The heart of any SSC model for PSHA is a description of the future spatial and temporal distribution of earthquakes. The earliest PSHA models identified seismic source zones within which the spatial distribution of earthquakes was assumed to be uniform. The temporal distribution of earthquakes was assumed to follow a Poisson process, and the sizes of earthquakes within the zones were assumed to follow an exponential distribution. In more tectonically active areas such as the WUS, the recognition of active faults allowed the spatial models to evolve such that they were able to include the fault sources as well as the background source zones within which they lie. Further, the development of fault-specific paleoseismic data regarding the timing, amount of slip per earthquake, and geologic slip rate provided a new class of temporal models that could use this information directly in the PSHA. 
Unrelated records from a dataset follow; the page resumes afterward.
Lemma FindTable_ok F n sz es tc : tables_served F tc -> stored_table n sz es tc -> (forall sz' es', F n sz' es' -> es' = es) ->
  exists h tc' t es', FindTable dbname opt n sz tc = Ret (Status_OK, Some h, tc') /\ holding F n h t es' tc tc'.
Proof.
  intros Hs (Hn & name & contents & Ename & Hfile & -> & ws & Hlay & Hes) He. pose proof Hs as [_ _ Hcache Hblocks]. unfold FindTable.
  destruct (sharded_Lookup_ok (cached F) (EncodeFixed64 n) _ Hcache) as (o & s & -> & Ho). rewrite res_bind_ret. destruct o as [h|].
  { destruct Ho as (tf & (es' & Ht & Hes') & Hh). exists h, (set_tc_cache s tc), (tf_table tf), es'. split; [done|]. apply holding_intro; try done. intros sz es2. by apply Hes'. }
  unfold open_table_file. rewrite Ename, res_bind_ret. cbn [tc_env set_tc_cache]. destruct (env_NewRandomAccessFile_ok name contents _ Hfile) as (f & env & -> & <- & Hkeep).
  change (ok Status_OK) with true. cbn iota. rewrite res_bind_ret. cbn [tc_blocks set_tc_env set_tc_cache]. change (ok Status_OK) with true. cbn iota.
  destruct (Open_holds ival same_user_key cost opt) with (f := f) (ws := ws) (cache := tc_blocks tc) as (t & idx & blocks & -> & Ht & Hb); [done..|].
  rewrite Hblocks in Hb. subst blocks. rewrite res_bind_ret. change (negb (ok Status_OK)) with false. cbn [of_option]. rewrite res_bind_ret.
  destruct (sharded_Insert_ok (cached F) (EncodeFixed64 n) (MkTableAndFile f t) 1 s Ho) as (h & s2 & Ei & Hh); [|lia|].
  { exists es. split; [by exists f, ws, idx|]. intros m sz es' Hm Ek. assert (m = n) as ->; [|apply He]. symmetry. apply (fixed64_app_inj [] n [] m); [lia|lia|done]. }
  cbn [tc_cache set_tc_blocks set_tc_env set_tc_cache]. rewrite Ei, res_bind_ret. eexists h, _, t, es. split; [done|].
  apply (holding_intro F n h (MkTableAndFile f t)); try done. by exists f, ws, idx.
Qed.

(** ** Lookups *)
Lemma read_data_block_no_cache ro h t s o (cache : option C) : read_data_block ro h t None = Ret (s, o, cache) -> cache = None.
Proof.
  unfold read_data_block. destruct (ReadBlock _ _ _) as [[s2 bc]| |]; [rewrite res_bind_ret|done..].
  destruct (ok s2); [|by intros [= _ _ <-]]. destruct (new_Block _); [rewrite res_bind_ret|done..]. by intros [= _ _ <-].
Qed.

Lemma BlockReader_no_cache t ro v i (cache : option C) : BlockReader t ro v None = Ret (i, cache) -> cache = None.
Proof.
  unfold BlockReader. destruct (BlockHandle_DecodeFrom _ v) as [[[s h] rest]| |]; [rewrite res_bind_ret|done..].
  match goal with |- (let! _ := ?x in _) = _ -> _ => destruct x as [[[s2 o] c]| |] eqn:E2; [rewrite res_bind_ret|done..] end.
  assert (c = None) as -> by (destruct (ok s); [by eapply read_data_block_no_cache|by injection E2]).
  destruct o as [b|]; [|by intros [= _ <-]]. destruct (NewIterator _ _); [rewrite res_bind_ret|done..]. by intros [= _ <-].
Qed.

Lemma InternalGet_no_cache {A} t ro k (arg : A) handle_result s a (cache : option C) : InternalGet t ro k arg handle_result None = Ret (s, a, cache) -> cache = None.
Proof.
  unfold InternalGet. destruct (index_iterator t) as [i| |]; [rewrite res_bind_ret|done..]. destruct (it_Seek k i) as [i2| |]; [rewrite res_bind_ret|done..].
  match goal with |- (let! _ := ?x in _) = _ -> _ => destruct x as [[[s2 a2] c]| |] eqn:E2; [rewrite res_bind_ret|done..] end.
  assert (c = None) as ->.
  { destruct (it_Valid i2); [|by injection E2]. destruct (it_value i2) as [v| |]; [rewrite res_bind_ret in E2|done..].
    destruct (filtered_out t v k) as [skip| |]; [rewrite res_bind_ret in E2|done..]. destruct skip; [by injection E2|].
    destruct (BlockReader t ro v None) as [[b c2]| |] eqn:Eb; [rewrite res_bind_ret in E2|done..]. apply BlockReader_no_cache in Eb as ->.
    destruct (it_Seek k b) as [b2| |]; [rewrite res_bind_ret in E2|done..].
    match type of E2 with (let! _ := ?x in _) = _ => destruct x; [rewrite res_bind_ret in E2|done..] end.
    destruct (it_status b2); [rewrite res_bind_ret in E2|done..]. by injection E2. }
  match goal with |- (let! _ := ?x in _) = _ -> _ => destruct x; [rewrite res_bind_ret|done..] end. by intros [= _ _ <-].
Qed.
In the meantime, the evolution of spatial and temporal models within stable continental regions (SCRs) such as the CEUS has taken place differently and more slowly. Despite continued geologic investigations, the search for the causative faults giving rise to observed seismicity has yielded very few cases where a definitive argument can be made for having identified an active fault in the sense that this is commonly identified in the WUS. With notable exceptions such as the Meers fault and the Cheraw fault, the best-defined cases of localized seismicity and deformation occur in the New Madrid region, where individual fault-like sources can be called out and characterized. Even in locales such as Charleston, where geologic and geophysical studies have continued over the decades, uncertainties persist regarding the unique association of the observed historical seismicity and the one or more causative faults that are responsible.